Ogrodnictwo

30 stycznia 2016 09:56 / 2 osobom podoba się ten post
mleczko1

U mojej pdp jest roslina doniczkowa o nazwie " HOJA"  .  Mowia mi ,że to roslina , ktora posiadaja od 20 lat i nie kwitła . Ja sie za nia wzięłam i uwziełam. Opiekuje sie nią 2 mcy, stała w ogrodzie.  do domu zabrałam w obawie przed przymrozkami . Zakwitła he he :-) dopiero jest jeden kwiatostan , ale zapowiada sie więcej:-)

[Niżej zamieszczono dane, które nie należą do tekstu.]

(* ===== verification/PriorityRequests.v ===== *)
(** Requests and exchanges of the priority plugin: the conversion of a signal
    request into a row of the table or an outgoing octet string
    ([PriorityRequestBuilder.cpp], [PriorityPluginWorker.cpp]) and one exchange
    with a controller ([PrsServiceExchange.cpp]), over the table of
    [PriorityTable].

    The enumerators that come from the generated J2735 headers and the SNMP
    client are interfaces. *)
From stdpp Require Import pretty.
From S2P Require Import Prelude PriorityTable.
Import Priority.
Open Scope Z_scope.

(** The numbers of the generated enumerations the code compares with. *)
Class J2735 := {
  IntersectionAccessPoint_PR_lane : Z;
  IntersectionAccessPoint_PR_approach : Z;
  PriorityRequestType_priorityRequestUpdate : Z;
  PriorityRequestType_priorityCancellation : Z
}.

(** A controller behind an SNMP client, in a world with the run flag of the
    plugin and a clock in seconds. *)
Class Controller (W : Type) := {
  co_set : list Z -> W -> bool * W;
  co_get : W -> option (list Z) * W;
  co_sleep : Z -> W -> W;
  co_running : W -> bool;
  co_seconds : W -> Z
}.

Ania, dokładnie taka sama (bo wiem ze są różne odmiany) u mojej mamy stała w pokoju chyba z 10 lat i tylko sobie rosła spokojnie. Na czas remontu zabrałam ją do siebie do kuchni i tam już została. Raz - że zaczęła rosnąć bardzo szybko, a dwa - średnio trzy razy w roku kwitnie. I jak zacznie to wieczorami trzeba się z kuchni ulatniać w przyspieszonym tempie, bo aż dusi, a parapet to szoruję z miodu na bieżąco, a i tak wiecznie się wszystko lepi
Ale trzeba przyznać - wygląda pięknie.
Masz dobrą rękę do kwiatów.
30 stycznia 2016 10:01 / 4 osobom podoba się ten post
Lili

Ania, dokładnie taka sama (bo wiem ze są różne odmiany) u mojej mamy stała w pokoju chyba z 10 lat i tylko sobie rosła spokojnie. Na czas remontu zabrałam ją do siebie do kuchni i tam już została. Raz - że zaczęła rosnąć bardzo szybko, a dwa - średnio trzy razy w roku kwitnie. I jak zacznie to wieczorami trzeba się z kuchni ulatniać w przyspieszonym tempie, bo aż dusi, a parapet to szoruję z miodu na bieżąco, a i tak wiecznie się wszystko lepi :-)
Ale trzeba przyznać - wygląda pięknie.
Masz dobrą rękę do kwiatów.

Nie tylko do kwiatów - do ludzi też .Taki to urok tej rosliny . Moja pdp jak zobaczyła ten kwiat z zachwytu piała juz zwątpiła , że kiedykolwiek zakwitnie. On nie wymaga zbytniej pielęgacji mozna na mc z domu wyjechac i zostawić go bez wody. Trzeba go tylo polubić
30 stycznia 2016 19:27
Przypomniało mi się na widok tytułu topiku ,że moje cebulki krokusów leżą zapomniane na parapecie w kuchni:( Czy jak je w marcu wsadzę to coś z nich jeszcze będzie?
30 stycznia 2016 19:47
Lili

Ania, dokładnie taka sama (bo wiem ze są różne odmiany) u mojej mamy stała w pokoju chyba z 10 lat i tylko sobie rosła spokojnie. Na czas remontu zabrałam ją do siebie do kuchni i tam już została. Raz - że zaczęła rosnąć bardzo szybko, a dwa - średnio trzy razy w roku kwitnie. I jak zacznie to wieczorami trzeba się z kuchni ulatniać w przyspieszonym tempie, bo aż dusi, a parapet to szoruję z miodu na bieżąco, a i tak wiecznie się wszystko lepi :-)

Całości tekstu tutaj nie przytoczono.